(WHAT IS NEEDED) Look through the listing and locate every line containing the word "EqDecision"; copy those lines.

(DATA FOR THIS TASK)

--------

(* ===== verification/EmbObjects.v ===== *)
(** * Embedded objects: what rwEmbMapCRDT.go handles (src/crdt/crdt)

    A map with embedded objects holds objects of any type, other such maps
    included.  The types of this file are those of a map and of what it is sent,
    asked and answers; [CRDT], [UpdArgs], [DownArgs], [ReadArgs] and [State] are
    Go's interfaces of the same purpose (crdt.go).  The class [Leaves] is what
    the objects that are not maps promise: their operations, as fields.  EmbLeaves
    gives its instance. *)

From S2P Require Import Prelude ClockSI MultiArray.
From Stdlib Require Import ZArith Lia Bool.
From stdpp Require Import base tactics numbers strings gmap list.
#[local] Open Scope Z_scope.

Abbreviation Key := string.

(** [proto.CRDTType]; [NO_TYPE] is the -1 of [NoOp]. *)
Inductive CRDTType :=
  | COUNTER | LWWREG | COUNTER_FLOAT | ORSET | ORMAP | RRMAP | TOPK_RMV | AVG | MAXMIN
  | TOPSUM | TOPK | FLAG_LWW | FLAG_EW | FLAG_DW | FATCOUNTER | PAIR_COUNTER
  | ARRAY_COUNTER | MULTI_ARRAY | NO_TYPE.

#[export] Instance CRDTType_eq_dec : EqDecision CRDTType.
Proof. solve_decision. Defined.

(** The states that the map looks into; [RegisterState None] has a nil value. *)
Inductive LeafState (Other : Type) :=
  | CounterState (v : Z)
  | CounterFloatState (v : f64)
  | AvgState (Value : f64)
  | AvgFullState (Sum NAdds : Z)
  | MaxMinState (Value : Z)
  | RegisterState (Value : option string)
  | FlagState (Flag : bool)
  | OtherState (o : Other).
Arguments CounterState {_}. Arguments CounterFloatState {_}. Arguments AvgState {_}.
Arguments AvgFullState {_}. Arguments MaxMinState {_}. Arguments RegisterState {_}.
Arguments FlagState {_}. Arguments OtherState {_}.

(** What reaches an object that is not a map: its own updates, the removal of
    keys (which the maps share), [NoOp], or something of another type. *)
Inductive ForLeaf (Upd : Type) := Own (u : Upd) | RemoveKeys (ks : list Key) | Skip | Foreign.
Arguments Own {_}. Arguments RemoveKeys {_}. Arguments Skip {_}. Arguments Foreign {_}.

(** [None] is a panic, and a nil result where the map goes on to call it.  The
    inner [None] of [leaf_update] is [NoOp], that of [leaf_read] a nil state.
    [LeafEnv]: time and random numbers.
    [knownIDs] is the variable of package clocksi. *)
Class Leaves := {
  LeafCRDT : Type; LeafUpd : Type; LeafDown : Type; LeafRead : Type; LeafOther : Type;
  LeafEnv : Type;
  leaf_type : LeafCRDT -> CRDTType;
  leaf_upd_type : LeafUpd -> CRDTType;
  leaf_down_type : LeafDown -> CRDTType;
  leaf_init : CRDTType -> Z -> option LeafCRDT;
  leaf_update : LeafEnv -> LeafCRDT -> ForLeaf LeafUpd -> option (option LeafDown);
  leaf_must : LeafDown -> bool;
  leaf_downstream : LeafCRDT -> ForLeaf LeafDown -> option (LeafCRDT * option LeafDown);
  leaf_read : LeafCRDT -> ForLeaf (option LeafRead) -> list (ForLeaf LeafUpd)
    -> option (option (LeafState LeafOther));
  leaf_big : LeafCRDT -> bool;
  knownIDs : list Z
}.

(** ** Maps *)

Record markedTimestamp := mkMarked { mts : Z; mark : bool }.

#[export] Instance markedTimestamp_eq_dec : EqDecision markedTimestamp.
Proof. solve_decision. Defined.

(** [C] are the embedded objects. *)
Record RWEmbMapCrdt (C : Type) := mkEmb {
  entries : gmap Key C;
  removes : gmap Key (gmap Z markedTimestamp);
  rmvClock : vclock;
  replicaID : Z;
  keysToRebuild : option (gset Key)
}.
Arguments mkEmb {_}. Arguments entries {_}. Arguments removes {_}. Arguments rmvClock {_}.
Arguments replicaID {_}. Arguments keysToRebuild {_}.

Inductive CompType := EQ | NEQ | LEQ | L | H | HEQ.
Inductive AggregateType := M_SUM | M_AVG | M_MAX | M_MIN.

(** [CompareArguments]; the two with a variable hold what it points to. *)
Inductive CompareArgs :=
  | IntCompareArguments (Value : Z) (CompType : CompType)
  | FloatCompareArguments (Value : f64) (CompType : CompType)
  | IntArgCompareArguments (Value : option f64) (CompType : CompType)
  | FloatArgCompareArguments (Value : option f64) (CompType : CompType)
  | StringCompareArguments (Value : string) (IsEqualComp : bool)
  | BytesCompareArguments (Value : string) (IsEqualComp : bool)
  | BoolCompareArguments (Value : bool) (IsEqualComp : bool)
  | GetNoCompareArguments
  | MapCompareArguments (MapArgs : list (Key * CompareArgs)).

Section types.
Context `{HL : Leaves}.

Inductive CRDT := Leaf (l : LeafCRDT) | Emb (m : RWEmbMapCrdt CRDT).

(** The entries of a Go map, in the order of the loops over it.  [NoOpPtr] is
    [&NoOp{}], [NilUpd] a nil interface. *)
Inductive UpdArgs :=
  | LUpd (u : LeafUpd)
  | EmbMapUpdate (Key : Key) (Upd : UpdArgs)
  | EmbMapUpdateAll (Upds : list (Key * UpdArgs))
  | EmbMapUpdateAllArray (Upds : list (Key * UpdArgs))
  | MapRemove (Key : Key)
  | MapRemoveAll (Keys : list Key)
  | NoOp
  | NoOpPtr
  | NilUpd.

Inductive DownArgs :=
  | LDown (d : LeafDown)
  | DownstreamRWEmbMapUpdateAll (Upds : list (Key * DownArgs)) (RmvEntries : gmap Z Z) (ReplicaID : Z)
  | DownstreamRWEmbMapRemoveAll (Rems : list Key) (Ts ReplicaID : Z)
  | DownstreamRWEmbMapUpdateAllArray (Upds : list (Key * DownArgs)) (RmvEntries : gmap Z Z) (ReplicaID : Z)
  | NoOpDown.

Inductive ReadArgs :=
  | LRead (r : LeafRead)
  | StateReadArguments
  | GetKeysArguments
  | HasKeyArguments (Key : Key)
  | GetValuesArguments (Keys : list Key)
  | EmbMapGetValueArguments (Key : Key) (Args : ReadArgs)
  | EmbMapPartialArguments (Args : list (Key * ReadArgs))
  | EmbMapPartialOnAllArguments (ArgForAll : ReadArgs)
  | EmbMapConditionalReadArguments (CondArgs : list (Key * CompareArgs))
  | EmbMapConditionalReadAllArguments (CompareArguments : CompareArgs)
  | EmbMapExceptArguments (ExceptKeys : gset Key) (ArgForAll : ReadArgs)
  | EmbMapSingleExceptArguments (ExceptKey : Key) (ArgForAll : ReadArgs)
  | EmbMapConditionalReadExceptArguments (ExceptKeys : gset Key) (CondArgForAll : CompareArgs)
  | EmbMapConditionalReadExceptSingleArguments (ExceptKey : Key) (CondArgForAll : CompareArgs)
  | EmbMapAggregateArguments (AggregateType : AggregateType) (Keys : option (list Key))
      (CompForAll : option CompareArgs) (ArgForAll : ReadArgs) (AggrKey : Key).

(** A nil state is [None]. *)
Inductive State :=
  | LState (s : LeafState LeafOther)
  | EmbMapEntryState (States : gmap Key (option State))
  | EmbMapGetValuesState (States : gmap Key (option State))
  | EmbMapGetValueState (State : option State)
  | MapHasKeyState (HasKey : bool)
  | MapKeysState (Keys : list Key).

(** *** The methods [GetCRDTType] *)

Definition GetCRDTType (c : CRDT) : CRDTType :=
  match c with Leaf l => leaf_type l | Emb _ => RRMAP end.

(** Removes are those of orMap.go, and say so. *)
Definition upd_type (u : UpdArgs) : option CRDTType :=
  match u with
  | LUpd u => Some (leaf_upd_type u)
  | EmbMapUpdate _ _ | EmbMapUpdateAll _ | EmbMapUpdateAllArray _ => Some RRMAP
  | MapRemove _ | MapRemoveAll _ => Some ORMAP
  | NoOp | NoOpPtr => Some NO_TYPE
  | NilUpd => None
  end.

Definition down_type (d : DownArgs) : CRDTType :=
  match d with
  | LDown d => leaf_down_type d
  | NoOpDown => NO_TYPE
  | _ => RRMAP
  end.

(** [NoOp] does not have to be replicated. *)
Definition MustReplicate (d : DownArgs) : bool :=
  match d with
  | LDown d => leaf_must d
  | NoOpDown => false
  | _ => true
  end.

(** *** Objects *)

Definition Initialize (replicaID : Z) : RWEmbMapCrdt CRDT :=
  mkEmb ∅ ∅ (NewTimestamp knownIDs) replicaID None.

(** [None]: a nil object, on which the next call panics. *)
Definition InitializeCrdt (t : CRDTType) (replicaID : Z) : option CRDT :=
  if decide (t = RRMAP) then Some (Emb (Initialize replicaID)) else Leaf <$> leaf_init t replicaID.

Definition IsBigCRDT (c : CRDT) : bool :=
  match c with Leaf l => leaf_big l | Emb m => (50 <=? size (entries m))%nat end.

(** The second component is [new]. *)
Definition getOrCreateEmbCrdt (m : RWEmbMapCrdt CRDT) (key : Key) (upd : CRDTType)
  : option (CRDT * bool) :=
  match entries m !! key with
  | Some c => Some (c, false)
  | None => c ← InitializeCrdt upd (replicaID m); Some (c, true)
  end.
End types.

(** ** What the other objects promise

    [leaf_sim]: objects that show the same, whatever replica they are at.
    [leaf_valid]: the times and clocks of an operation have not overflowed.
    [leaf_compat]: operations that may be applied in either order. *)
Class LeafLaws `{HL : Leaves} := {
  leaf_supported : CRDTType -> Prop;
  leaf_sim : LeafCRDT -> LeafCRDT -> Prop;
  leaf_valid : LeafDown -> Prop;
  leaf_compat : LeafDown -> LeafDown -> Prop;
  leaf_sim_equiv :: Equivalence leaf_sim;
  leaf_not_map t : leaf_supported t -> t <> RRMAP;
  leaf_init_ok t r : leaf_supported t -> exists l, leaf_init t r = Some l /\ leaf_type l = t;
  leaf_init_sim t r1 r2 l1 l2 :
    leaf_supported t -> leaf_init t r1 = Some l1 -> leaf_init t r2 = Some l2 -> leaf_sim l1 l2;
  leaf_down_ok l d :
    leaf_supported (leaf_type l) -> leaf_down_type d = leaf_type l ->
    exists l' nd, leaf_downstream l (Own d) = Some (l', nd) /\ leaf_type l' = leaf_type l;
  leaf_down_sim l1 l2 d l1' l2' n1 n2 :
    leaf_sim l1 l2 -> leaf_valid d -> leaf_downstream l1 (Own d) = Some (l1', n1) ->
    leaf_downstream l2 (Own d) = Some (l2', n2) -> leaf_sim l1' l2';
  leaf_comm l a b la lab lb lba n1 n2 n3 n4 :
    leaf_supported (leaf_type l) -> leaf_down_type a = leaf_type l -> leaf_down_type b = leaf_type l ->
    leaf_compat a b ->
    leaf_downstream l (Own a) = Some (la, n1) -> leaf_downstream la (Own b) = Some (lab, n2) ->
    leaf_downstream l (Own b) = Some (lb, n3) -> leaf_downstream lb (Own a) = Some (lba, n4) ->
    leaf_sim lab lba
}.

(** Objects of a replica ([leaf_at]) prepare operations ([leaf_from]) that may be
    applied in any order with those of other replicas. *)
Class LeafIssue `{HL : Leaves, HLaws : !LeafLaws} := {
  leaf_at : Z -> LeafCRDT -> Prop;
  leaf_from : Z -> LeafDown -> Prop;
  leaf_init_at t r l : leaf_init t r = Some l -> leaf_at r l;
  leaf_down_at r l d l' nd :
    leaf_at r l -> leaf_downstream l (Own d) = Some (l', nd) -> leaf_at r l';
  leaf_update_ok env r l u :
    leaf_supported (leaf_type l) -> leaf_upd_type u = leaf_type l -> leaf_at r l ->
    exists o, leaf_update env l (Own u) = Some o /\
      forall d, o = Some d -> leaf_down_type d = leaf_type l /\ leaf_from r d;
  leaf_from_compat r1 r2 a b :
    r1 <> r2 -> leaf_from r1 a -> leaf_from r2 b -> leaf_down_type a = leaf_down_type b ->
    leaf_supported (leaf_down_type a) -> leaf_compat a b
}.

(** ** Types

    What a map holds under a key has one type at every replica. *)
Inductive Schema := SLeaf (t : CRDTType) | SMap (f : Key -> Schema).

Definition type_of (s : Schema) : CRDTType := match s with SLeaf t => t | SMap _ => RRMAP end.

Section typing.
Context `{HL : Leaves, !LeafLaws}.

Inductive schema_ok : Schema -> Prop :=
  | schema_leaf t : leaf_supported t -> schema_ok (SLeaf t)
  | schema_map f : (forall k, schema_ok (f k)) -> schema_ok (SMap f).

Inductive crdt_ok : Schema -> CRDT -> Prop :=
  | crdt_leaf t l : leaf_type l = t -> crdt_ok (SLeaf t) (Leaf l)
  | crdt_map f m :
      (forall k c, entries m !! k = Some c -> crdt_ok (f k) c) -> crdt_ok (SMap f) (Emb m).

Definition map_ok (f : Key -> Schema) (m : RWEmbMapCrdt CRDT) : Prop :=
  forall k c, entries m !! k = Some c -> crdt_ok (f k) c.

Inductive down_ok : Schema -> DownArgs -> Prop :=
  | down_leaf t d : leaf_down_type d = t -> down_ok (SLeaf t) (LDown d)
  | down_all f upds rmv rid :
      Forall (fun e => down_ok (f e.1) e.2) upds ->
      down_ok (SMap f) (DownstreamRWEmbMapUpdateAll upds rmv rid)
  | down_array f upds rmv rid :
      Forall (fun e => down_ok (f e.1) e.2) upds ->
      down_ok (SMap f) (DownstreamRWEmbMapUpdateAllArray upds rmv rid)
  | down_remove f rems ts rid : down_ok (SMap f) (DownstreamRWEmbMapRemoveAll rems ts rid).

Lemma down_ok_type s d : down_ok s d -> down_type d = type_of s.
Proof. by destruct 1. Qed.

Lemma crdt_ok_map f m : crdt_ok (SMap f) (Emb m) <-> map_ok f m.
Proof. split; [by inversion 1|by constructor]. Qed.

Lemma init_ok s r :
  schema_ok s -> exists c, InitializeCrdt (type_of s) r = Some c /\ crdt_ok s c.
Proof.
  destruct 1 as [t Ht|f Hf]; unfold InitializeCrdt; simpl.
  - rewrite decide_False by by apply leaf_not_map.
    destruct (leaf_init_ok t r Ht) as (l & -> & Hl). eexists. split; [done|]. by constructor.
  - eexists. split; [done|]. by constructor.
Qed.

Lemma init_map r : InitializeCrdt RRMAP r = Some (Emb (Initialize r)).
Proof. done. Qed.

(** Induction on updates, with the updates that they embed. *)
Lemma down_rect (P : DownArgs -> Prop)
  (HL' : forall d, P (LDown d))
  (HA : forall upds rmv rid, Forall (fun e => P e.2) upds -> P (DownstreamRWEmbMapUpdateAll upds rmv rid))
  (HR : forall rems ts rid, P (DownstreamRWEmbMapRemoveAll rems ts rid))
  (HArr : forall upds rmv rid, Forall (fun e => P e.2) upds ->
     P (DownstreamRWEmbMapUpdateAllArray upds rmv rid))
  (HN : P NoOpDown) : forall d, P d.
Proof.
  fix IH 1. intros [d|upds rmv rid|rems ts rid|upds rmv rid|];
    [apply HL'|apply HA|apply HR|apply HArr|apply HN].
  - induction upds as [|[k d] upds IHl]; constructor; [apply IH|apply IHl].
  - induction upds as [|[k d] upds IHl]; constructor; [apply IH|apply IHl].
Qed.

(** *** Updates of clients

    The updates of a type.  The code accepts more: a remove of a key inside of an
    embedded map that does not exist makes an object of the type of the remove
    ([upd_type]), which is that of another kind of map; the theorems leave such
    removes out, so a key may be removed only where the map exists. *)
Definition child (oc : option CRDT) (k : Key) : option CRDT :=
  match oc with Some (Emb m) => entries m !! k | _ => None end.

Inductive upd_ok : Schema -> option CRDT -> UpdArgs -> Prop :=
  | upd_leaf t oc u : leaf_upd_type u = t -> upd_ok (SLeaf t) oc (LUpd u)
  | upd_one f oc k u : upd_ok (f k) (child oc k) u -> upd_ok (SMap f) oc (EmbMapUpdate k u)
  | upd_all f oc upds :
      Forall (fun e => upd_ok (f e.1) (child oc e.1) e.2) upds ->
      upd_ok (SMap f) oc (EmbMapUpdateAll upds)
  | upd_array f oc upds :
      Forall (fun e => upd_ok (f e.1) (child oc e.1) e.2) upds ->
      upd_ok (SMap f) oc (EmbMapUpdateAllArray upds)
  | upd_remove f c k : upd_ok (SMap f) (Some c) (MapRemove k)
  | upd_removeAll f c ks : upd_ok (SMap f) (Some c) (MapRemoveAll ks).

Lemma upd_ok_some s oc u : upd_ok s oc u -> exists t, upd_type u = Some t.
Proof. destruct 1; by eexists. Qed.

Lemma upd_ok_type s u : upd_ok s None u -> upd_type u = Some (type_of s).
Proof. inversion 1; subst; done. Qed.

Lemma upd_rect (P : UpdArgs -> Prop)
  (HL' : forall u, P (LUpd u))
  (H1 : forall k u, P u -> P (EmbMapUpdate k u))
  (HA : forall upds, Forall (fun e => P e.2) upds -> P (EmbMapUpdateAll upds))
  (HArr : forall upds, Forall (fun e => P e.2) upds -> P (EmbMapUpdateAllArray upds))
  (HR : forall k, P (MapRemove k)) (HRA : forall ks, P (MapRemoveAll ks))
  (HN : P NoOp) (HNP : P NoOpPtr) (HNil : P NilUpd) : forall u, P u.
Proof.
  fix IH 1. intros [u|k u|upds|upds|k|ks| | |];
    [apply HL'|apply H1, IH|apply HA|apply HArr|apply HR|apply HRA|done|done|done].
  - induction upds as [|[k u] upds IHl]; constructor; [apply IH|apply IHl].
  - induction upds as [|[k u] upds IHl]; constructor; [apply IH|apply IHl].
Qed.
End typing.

--------

(EXERCISE RESULT)
#[export] Instance CRDTType_eq_dec : EqDecision CRDTType.
#[export] Instance markedTimestamp_eq_dec : EqDecision markedTimestamp.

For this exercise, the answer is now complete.